Carlos Neumann

Personal information
- Full name: Carlos Ariel Neumann Torres
- Date of birth: 3 January 1986 (age 40)
- Place of birth: Valenzuela, Paraguay
- Height: 1.82 m (6 ft 0 in)
- Position: Forward

Senior career*
- Years: Team / Apps / (Gls)
- 2005–2009: Club Guaraní /  / (3+)
- 2006: → Choré Central (loan)
- 2006: → Sport Colombia (loan)
- 2007: Club Atlético 3 de Febrero→(loan)
- 2009-2010: Club Atlético 3 de Febrero /  / (3)
- 2010: Club Rubio Ñu / 15 / (3)
- 2010: Club Sport Colombia / 18 / (4)
- 2010-2011: Toros Neza / 15 / (2)
- 2011: General Caballero Sport Club / 5 / (0)
- 2012-2013: Club Real Potosí / 37 / (20)
- 2013-2014: Club San José / 40 / (23)
- 2014-2015: C.D. Jorge Wilstermann / 39 / (11)
- 2015-2016: The Strongest / 35 / (13)
- 2016-2017: Cusco FC / 38 / (11)
- 2017-2020: Sport Huancayo / 120 / (51)
- 2021: Alianza Universidad / 21 / (5)

= Carlos Neumann =

Paraguayan footballer (born 1986)

Carlos Ariel Neumann Torres (born 3 January 1986) is a Paraguayan former professional footballer who played as a forward. He broke a record in Bolivian football when scored 23 goals in a single season for San José de Oruro.

==Career==
===Guaraní===
====2005 season====
In the 2005 season, Neumann was in Guaraní's team with national team defenders Aureliano Torres and Julio Manzur, Argentines Hernan Barcos, Hernan Lambert, Valentin Filippini, Matthias Fondato, Paulo Centurion, Hilario Navarro and Juan Fleita, and young players David Mendieta and Julian Benitez. He also appeared in 1 game for Guaraní in the 2005 Copa Sudamericana.

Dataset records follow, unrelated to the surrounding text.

(** * NextSwapDex maintenance scripts: [fix_revert.py] and
      [fix_solidity_version.py]

    Both scripts walk a directory tree, read every file whose name ends
    with [.sol], run one [re.sub] over the text and write the file back
    when the text changed.  This development embeds

    - the part of Python's [re] module the two patterns use (a
      backtracking matcher over a small regular-expression syntax, and
      the scanning loop of [re.sub]);
    - text-mode file access ([open(..., encoding='utf-8')] with universal
      newlines) over a disk that maps path strings to file contents;
    - [os.walk], [os.path.join], [str.endswith] and the two loops.

    A Python [str] is a sequence of code points; a text is a [list N].
    The content of a file is kept as the code points its bytes encode
    (UTF-8 is one-to-one on them), line ends as stored.  A path that
    the disk does not map cannot be opened or decoded: reading it
    raises.  Writing a file raises when the file is write-protected or
    when the device fails; which paths are so is given with the disk.
    Directories hold files and directories only, and their listing does
    not change during a run (the scripts create and delete nothing). *)

From Stdlib Require Import String Ascii.
From stdpp Require Import base numbers list option gmap.

Set Warnings "-register-all".

Local Open Scope N_scope.

(** ** Texts *)

Definition text := list N.

(** The text of an ASCII literal of the scripts. *)
Definition str (s : string) : text :=
  map N_of_ascii (list_ascii_of_string s).
Arguments str s%_string : simpl never.

(** ** The regular expressions of the scripts *)

Module Re.

(** Syntax: the constructs that occur in the two patterns.  [Cls] is a
    bracket class given by its ranges, [Star] the greedy repetition and
    [Group n] the n-th capturing group. *)
Inductive regex :=
| Eps
| Str (l : text)
| Cls (ranges : list (N * N))
| Cat (r1 r2 : regex)
| Star (r : regex)
| Group (n : nat) (r : regex).

(** Captured groups, most recent binding first. *)
Definition caps := list (nat * text).

Fixpoint group (n : nat) (g : caps) : text :=
  match g with
  | [] => []
  | (i, t) :: g' => if Nat.eqb i n then t else group n g'
  end.

Definition in_class (c : N) (ranges : list (N * N)) : bool :=
  existsb (fun r => (fst r <=? c) && (c <=? snd r)) ranges.

Fixpoint strip_prefix (p s : text) : option text :=
  match p, s with
  | [], _ => Some s
  | a :: p', b :: s' => if a =? b then strip_prefix p' s' else None
  | _ :: _, [] => None
  end.

(** The matcher is written in continuation-passing style: [k] is what
    remains to be matched after [r]; a [None] from the continuation makes
    the matcher try its next alternative, as the backtracking engine of
    Python does. *)
Definition cont := text -> caps -> option (text * caps).

(** Greedy repetition: first one more iteration (which has to consume
    something), then, if everything after it fails, the rest of the
    pattern from here. *)
Fixpoint star_loop (step : text -> caps -> cont -> option (text * caps))
    (fuel : nat) (s : text) (g : caps) (k : cont) : option (text * caps) :=
  match fuel with
  | O => k s g
  | S n =>
      match step s g (fun s' g' =>
                        if (length s' <? length s)%nat
                        then star_loop step n s' g' k else None) with
      | Some r => Some r
      | None => k s g
      end
  end.

Fixpoint run (r : regex) (s : text) (g : caps) (k : cont)
    : option (text * caps) :=
  match r with
  | Eps => k s g
  | Str l =>
      match strip_prefix l s with
      | Some s' => k s' g
      | None => None
      end
  | Cls ranges =>
      match s with
      | c :: s' => if in_class c ranges then k s' g else None
      | [] => None
      end
  | Cat r1 r2 => run r1 s g (fun s' g' => run r2 s' g' k)
  | Star r1 => star_loop (run r1) (length s) s g k
  | Group n r1 =>
      run r1 s g
        (fun s' g' => k s' ((n, take (length s - length s') s) :: g'))
  end.

(** A match of [r] at the start of [s]: its length and its groups.  With
    [must_advance] an empty match is refused (the engine goes on
    backtracking for a non-empty one). *)
Definition match_at (must_advance : bool) (r : regex) (s : text)
    : option (nat * caps) :=
  match run r s []
          (fun s' g =>
             if must_advance && (length s' =? length s)%nat
             then None else Some (s', g)) with
  | Some (s', g) => Some ((length s - length s')%nat, g)
  | None => None
  end.

(** Replacement templates, as [re] parses them: literal text and
    backreferences. *)
Inductive titem :=
| TLit (t : text)
| TGroup (n : nat).

Definition template := list titem.

Definition expand (tpl : template) (g : caps) : text :=
  flat_map (fun it => match it with
                      | TLit t => t
                      | TGroup n => group n g
                      end) tpl.
(** *** The status of expressions *)

Lemma sameTasksOf_allDone (e : string) (s s' : Service F) :
  sameTasksOf e s s' → allDone s e → allDone s' e.
Proof.
  intros [_ H] Hdone k t' Hk He.
  destruct (H k t' Hk He) as (t & Hkt & Het & -> & _). by eapply Hdone.
Qed.

Lemma sameTasksOf_isRoot (e : string) (s s' : Service F) (k : string)
    (t : Task.t F) :
  sameTasksOf e s s' → isRoot s e k t →
  ∃ t', isRoot s' e k t' ∧ Task.Result t' = Task.Result t.
Proof.
  intros [H _] (Hk & He & Hd).
  destruct (H k t Hk He) as (t' & Hkt' & He' & Hr & Hd').
  exists t'. split; [|done]. split; [done|]. split; [done|]. congruence.
Qed.

Lemma sameTasksOf_isRoot_rev (e : string) (s s' : Service F) (k : string)
    (t' : Task.t F) :
  sameTasksOf e s s' → isRoot s' e k t' → ∃ t, isRoot s e k t.
Proof.
  intros [_ H] (Hk & He & Hd).
  destruct (H k t' Hk He) as (t & Hkt & Het & Hr & Hd').
  exists t. split; [done|]. split; [done|]. congruence.
Qed.

Lemma submitSpec_sameTasksOf (s : Service F) (id expression : string)
    (ok : bool) (s' : Service F) (e : string) :
  wf s → submitSpec s id expression ok s' → e ≠ id → sameTasksOf e s s'.
Proof.
  intros Hwf Hspec Hne. split.
  - intros k t Hk He. exists t.
    split; [by apply (ss_old _ _ _ _ _ Hspec)|]. split; [done|].
    split; [done|]. apply (ss_old_dependents _ _ _ _ _ Hspec). eauto.
  - intros k t' Hk He.
    destruct (tasks s !! k) as [t|] eqn:E.
    + pose proof (ss_old _ _ _ _ _ Hspec k t E).
      assert (t' = t) as -> by congruence.
      exists t. split; [done|]. split; [done|]. split; [done|].
      apply (ss_old_dependents _ _ _ _ _ Hspec). eauto.
    + destruct (ss_new _ _ _ _ _ Hspec k t' Hk E) as (? & _). congruence.
Qed.

Lemma recordSpec_sameTasksOf (s : Service F) (id : string) (result : F)
    (task : Task.t F) (s' : Service F) (e : string) :
  tasks s !! id = Some task → recordSpec s id result task s' →
  e ≠ Task.ExpressionID task → sameTasksOf e s s'.
Proof.
  intros Hid Hspec Hne.
  assert (Hd : ∀ d, dependents s' d = dependents s d).
  { intros d. unfold dependents. by rewrite (rs_rev _ _ _ _ _ Hspec). }
  assert (Hres : ∀ k t, tasks s !! k = Some t → Task.ExpressionID t = e →
            Task.Result (recordedTask s id result k t) = Task.Result t).
  { intros k t Hk He.
    destruct (recordedTask_fields s id result k t) as (_ & _ & _ & -> & _).
    case_decide; [|done]. subst k. congruence. }
  split.
  - intros k t Hk He. exists (recordedTask s id result k t).
    rewrite (rs_tasks _ _ _ _ _ Hspec), Hk. split; [done|].
    destruct (recordedTask_fields s id result k t) as (_ & -> & _).
    auto.
  - intros k t'. rewrite (rs_tasks _ _ _ _ _ Hspec).
    destruct (tasks s !! k) as [t|] eqn:E; [|done]. intros [= <-].
    destruct (recordedTask_fields s id result k t) as (_ & -> & _).
    intros He. exists t. auto.
Qed.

====Choré Central (loan)====
In 2006, Neumann played for Choré Central in the División Intermedia, on loan from Guaraní. On 29 April, Neumanm scored a 67th minute penalty for Choré Central in a 2–0 away victory against Sport Colombia. On 28 May, Neumann scored a 59th minute penalty for Choré, the second goal in a 2–1 home victory against Rubio Ñu, after trailing 1–0. On 11 June, he scored in a 2–1 home victory against Sol de America.

====Sport Colombia (loan)====
On 8 July, Neumann scored his first goals for Sport Colombia, a hat-trick, in a 3–0 home victory against Cerro Porteño PF, noting in the 9th minute, a 35th minute penalty and in the 45th minute. On 6 August, he scored in the 87th minute to equalize the game at 3–3 in a home draw against Rubio Ñu.

====3 de Febrero (loan)====
Neumann joined Ciudad del Este team 3 de Febrero for the Primera División season, on loan from Guaraní. When on loan, he teamed with defender Wilson Mendez, Argentine Hugo Jazmín and Brazilian Fernando Oliveira.

====2007 season====
In 2007, he was coached by Carlos Leeb at Guaraní. In the 2007 Guaraní team, Neumann teammated with Jonathan Fabbro.

====2009 season====
Neumann totalled four games for Guaraní in the 2009 Copa Libertadores.

===San José===
Whilst in Bolivian football, Neumann had the target of a naturalization to play for Bolivia, and coach Julio Cesar Baldivieso asked of Neumann to achieve the naturalization to play for Bolivia.

===Jorge Wilstermann===
He appeared in two games for Jorge Wilstermann in the 2014 Copa Sudamericana.

===The Strongest===
He amassed five games for The Strongest in the 2016 Copa Libertadores.

===Sport Huancayo===
In 2017, Neumann signed for Sport Huancayo in the Peruvian Primera División. At Sport Huancayo he made 87 league appearances and scored 43 goals.

In November 2020, Neumann was Player of the Week after a Copa Sudamericana game against Uruguayan team Liverpool Montevideo, scoring the second goal in a 2–1 away victory. Neumann entered the field in the 75th minute of the game and scored three minutes later. The game was a historic qualification to the round of 16 phase.

Between 2018 and 2020, Neumann marked 1 goal in 11 games for Sport Huancayo in the Copa Sudamericana competitions.

==Personal life==
Neumann admires Peru national football team striker Paolo Guerrero. He has a football academy in Huancayo in Peru. He is nicknamed El Tanque, meaning The Tank in Spanish. In 2016, Neumann told Crónica press that at Guaraní, Julio Manzur and German Centurión were the hardest defenders he'd encountered.